補習授業校は、日本帰国を前提とした邦人子女を対象とし、帰国した際にすぐに日本の学校生活に順応できることを目的としているので、学年が上がるにつれ、その学習内容は、ドイツ永住予定の子供たちのニーズとは嚙み合わなくなってきました。そこで、補習授業校が行っている国語教育ではない、国際児に相応しいカリキュラムや指導法を目的とした独自の教室を設立したいという想いが募り、陽だまりを設立いたしました。

 

陽だまりの教育理念 

1.子供の言語と心の発達に配慮する言語教育

国際児には子供たちの言語発達を複言語・複文化の枠組みでとらえ、認知力と言語力の関係やアイデンティティの形成を視野に入れた教育が必要だと考えます。言いかえれば、継承語教育は、子供の言語と心の発達に配慮する言語教育だと言えます。

 

2.国際社会におけるグローバル人材の育成を目指す 

グローバル人材というのは、単に何ヵ国語も話せるということではなく、主体的に考え、自ら行動できる人であり、そのためには、多種多様な価値観を認め、国際感覚を育むことが大切です。「考える力」は、その子の第一言語(一番強い言語)をしっかり伸ばすことでついてきます。そして、その考えたことを日本語で表現する力を養います。このように、高度な現地語力と日本語力を備え、自ら考え主体的に行動することができ、日本とドイツ、さらには日本と世界をつなぐ架け橋となる人材の育成を目指しています。

 

3.人を育てる人間教育

『陽だまり』は、単なる語学教室ではなく、人として大切なことを伝える人間教育の場だと考えています。感謝の気持ちや敬意を持つこと、礼儀やマナーを身に付けること、人を思いやる心などです。また、地球の未来にとって何が大切かということに目を向け、授業や活動の根幹として「食育」「環境問題」「平和教育」を常に念頭に置いています。知識を得る教室の中での学びだけではなく、様々な「経験」と「交流」を通じて、一人の人間として心身ともに成長し、自身の持つ能力・可能性・視野を広げ、社会の中で多くの人と共に生きていける人になってほしいと願っています。

 

活動方針 

楽しく学べる環境づくり

「日本語を学ばなければいけない」ではなく、「日本語を学びたい」という気持ちを大切に、子供が関心を持つテーマを提供し、楽しく学べる環境づくりに努めます。

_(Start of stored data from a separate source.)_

(** X19: with no mask and no completeness, and [nbar] given per pixel,
    every pixel is sampled: the rate of a pixel is
    [nbar * clip(1 + density, 0, inf) * 1.0], the warning is printed when
    any pixel is below -1, and the outcome is that of the Poisson draw. *)
Theorem density2count_defaults (state : rng) (densitymap : list F) (nbar : F) :
  sampler state densitymap nbar None None true
  = (if existsb (fun d => ltb d (lit (-1) 0)) densitymap then [msg_clip] else [],
     or_raise (poisson state
                 (map (fun d => mul (mul nbar (relative_density d)) one) densitymap))
              (ValueError "lam < 0 or lam is NaN")).
Proof.
  unfold density2count. cbn [default index_by_mask mask_astype_float].
  rewrite getitem_mask_eq by by rewrite length_replicate.
  rewrite select_all. f_equal.
  cbn [mbind result_bind]. unfold sampling_rate. cbn [astype_bool].
  unfold setitem_mask.
  rewrite decide_True by by rewrite !length_map, length_replicate.
  cbn [mbind result_bind].
  rewrite <- (length_map relative_density densitymap) at 1.
  rewrite fill_none.
  rewrite broadcast2_same.
  2: { unfold astype_float. by rewrite !length_map, length_replicate. }
  cbn [mbind result_bind]. do 2 f_equal.
  unfold astype_float. rewrite fmap_replicate.
  clear. induction densitymap as [|d l IH]; simpl; [done |]. by rewrite IH.
Qed.
End Pipeline.

Lemma binner_output_downstream_witness :
  ∃ count rmask density,
    make_healpix_map (F := B64.t) Toy.nside2npix Toy.ang2pix Toy.nside2pixarea
      [ [#0]; [#5]; [#7] ] [ [#0]; [#10]; [#20] ] None 1 None None false false
    = Ok ([], count, rmask, None)
    ∧ count2density count None (Some rmask) = Ok density
    ∧ length density = 12%nat
    ∧ ∃ msg,
        density2count (fun _ => None) Toy.nside2pixarea unit (fun _ _ => None)
          tt density [#1] (Some rmask) None true
        = ([], Raise (IndexError msg)).
Proof.
  eassert (Hr : make_healpix_map (F := B64.t) Toy.nside2npix Toy.ang2pix Toy.nside2pixarea
      [ [#0]; [#5]; [#7] ] [ [#0]; [#10]; [#20] ] None 1 None None false false
    = Ok (_, _, _, _)) by (vm_compute; reflexivity).
  destruct (binner_output_downstream Toy.nside2npix Toy.ang2pix Toy.nside2pixarea
              (fun _ => None) unit (fun _ _ => None) _ _ _ _ _ _ _ _ _ _ _ _ Hr)
    as [(density & Hd & Hl) Hraise].
  eexists _, _, density. split_and!; [exact Hr | exact Hd | exact Hl |].
  apply Hraise. reflexivity.
Defined.

(** ** Asking for the extra statistics *)

Section ReturnExtra.
Context {F : Type} `{Arith F}.
Variable nside2npix : Z → nat.
Variable ang2pix : Z → F → F → option Z.
Variable nside2pixarea : Z → bool → F.

Local Abbreviation binner := (make_healpix_map nside2npix ang2pix nside2pixarea).

Lemma add_at_Ok_indices (a a' : list F) (iv : list (Z * F)) :
  add_at a iv = Ok a' →
  Forall (fun x : Z * F => ∃ k, norm_index (length a) x.1 = Ok k) iv.
Proof.
  revert a. induction iv as [|[i v] iv IH]; intros a Ha; [constructor |].
  cbn [add_at] in Ha. apply bind_Ok_inv in Ha as (k & Hk & Ha).
  constructor; [eauto |].
  apply IH in Ha. by rewrite length_alter in Ha.
Qed.

(** Once the objects have been counted, the statistics can be computed. *)
Lemma make_extra_total nside (ipix : list Z) (count : list F) (bool_mask : list bool) :
  length bool_mask = length count →
  Forall (fun i => ∃ k, norm_index (length bool_mask) i = Ok k) ipix →
  ∃ e, make_extra nside2pixarea nside ipix count bool_mask = Ok e.
Proof.
  intros Hlen Hidx. unfold make_extra.
  rewrite getitem_mask_eq by done. cbn [mbind result_bind].
  destruct (mapM_total
              (fun i => k ← norm_index (length bool_mask) i;
                        Ok (i, default false (bool_mask !! k))) ipix)
    as [flags ->]; [| cbn [mbind result_bind]; eauto].
  eapply Forall_impl; [exact Hidx |]. intros i [k ->]. simpl. eauto.
Qed.

Lemma bind_ext_iff {A B C} (r : result A) (k1 k2 : A → result B) (X : C → B) (Y : B) :
  (∀ a, r = Ok a → ((∃ e, k1 a = Ok (X e)) ↔ k2 a = Ok Y)) →
  ((∃ e, (r ≫= k1) = Ok (X e)) ↔ (r ≫= k2) = Ok Y).
Proof.
  destruct r as [a|e0]; simpl; [auto |].
  intros _. split; [intros [? [=]] | intros [=]].
Qed.

(** X20: [return_extra] only adds the dictionary.  A call with
    [return_extra=True] returns exactly when the same call without it
    does, and with the same maps and the same mask: computing the
    statistics never fails. *)
Theorem return_extra_only_adds ra dec quantity nside mask weight fill_UNSEEN
    outmaps count rmask :
  (∃ e, make_healpix_map nside2npix ang2pix nside2pixarea
          ra dec quantity nside mask weight fill_UNSEEN true
        = Ok (outmaps, count, rmask, Some e))
  ↔ make_healpix_map nside2npix ang2pix nside2pixarea
      ra dec quantity nside mask weight fill_UNSEEN false
    = Ok (outmaps, count, rmask, None).
Proof.
  unfold make_healpix_map. cbv zeta.
  apply (bind_ext_iff _ _ _ (fun e => (outmaps, count, rmask, Some e))).
  intros qw _.
  apply (bind_ext_iff _ _ _ (fun e => (outmaps, count, rmask, Some e))).
  intros [] _.
  apply (bind_ext_iff _ _ _ (fun e => (outmaps, count, rmask, Some e))).
  intros ipix _.
  apply (bind_ext_iff _ _ _ (fun e => (outmaps, count, rmask, Some e))).
  intros count1 Hc1.
  apply (bind_ext_iff _ _ _ (fun e => (outmaps, count, rmask, Some e))).
  intros count2 Hc2.
  apply (bind_ext_iff _ _ _ (fun e => (outmaps, count, rmask, Some e))).
  intros [] _.
  apply (bind_ext_iff _ _ _ (fun e => (outmaps, count, rmask, Some e))).
  intros outmaps' _.
  split.
  - intros (e & He). apply bind_Ok_inv in He as (e' & _ & He).
    by injection He as -> -> -> _.
  - intros Heq. injection Heq as -> -> ->.
    apply setitem_mask_Ok_inv in Hc2 as [Hlen Hfill]. rewrite length_map in Hlen.
    destruct (make_extra_total nside ipix count (bool_mask_of mask count1)) as [e He].
    + by rewrite Hfill, length_fill.
    + apply add_at_length in Hc1 as Hl1.
      apply add_at_Ok_indices in Hc1. rewrite Forall_fmap in Hc1.
      rewrite Hlen, Hl1.
      eapply Forall_impl; [exact Hc1 |]. by intros i [k Hk]; exists k.
    + exists e. by rewrite He.
Qed.
End ReturnExtra.

Lemma return_extra_only_adds_witness :
  ∃ count rmask,
    make_healpix_map (F := B64.t) Toy.nside2npix Toy.ang2pix Toy.nside2pixarea
      [ [#0]; [#5]; [#7] ] [ [#0]; [#10]; [#20] ] None 1 None None false false
    = Ok ([], count, rmask, None).
Proof.
  eassert (Hr : make_healpix_map (F := B64.t) Toy.nside2npix Toy.ang2pix Toy.nside2pixarea
      [ [#0]; [#5]; [#7] ] [ [#0]; [#10]; [#20] ] None 1 None None false true
    = Ok (_, _, _, Some _)) by (vm_compute; reflexivity).
  eexists _, _. apply return_extra_only_adds. eexists. exact Hr.
Defined.

(** ** The rates [density2count] hands to the random source *)

Section SamplerRates.
Context {F : Type} `{IEEE F}.
Variable npix2nside : nat → option Z.
Variable nside2pixarea : Z → bool → F.
Variable rng : Type.
Variable poisson : rng → list F → option (list Z * rng).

例えば、漢字を楽しく学ぶため、忍者「漢字丸」という人形との掛け合いで、クイズやゲームを取り入れた漢字特別授業を行ったり、クリスマスお楽しみ会では、各クラスごとに演劇をします。教科書の物語を劇にしたり、授業で習ったことわざや故事成語の由来やその使い方を寸劇にしたり、古典の『竹取物語』を現代版『竹取物語』として独自の台本を作成したり、『枕草子』を剣舞で演じたりして、五感を通して登場人物の心情をより深く理解し、言葉や言い回し等を自ら表現しながら学ぶことを試みています。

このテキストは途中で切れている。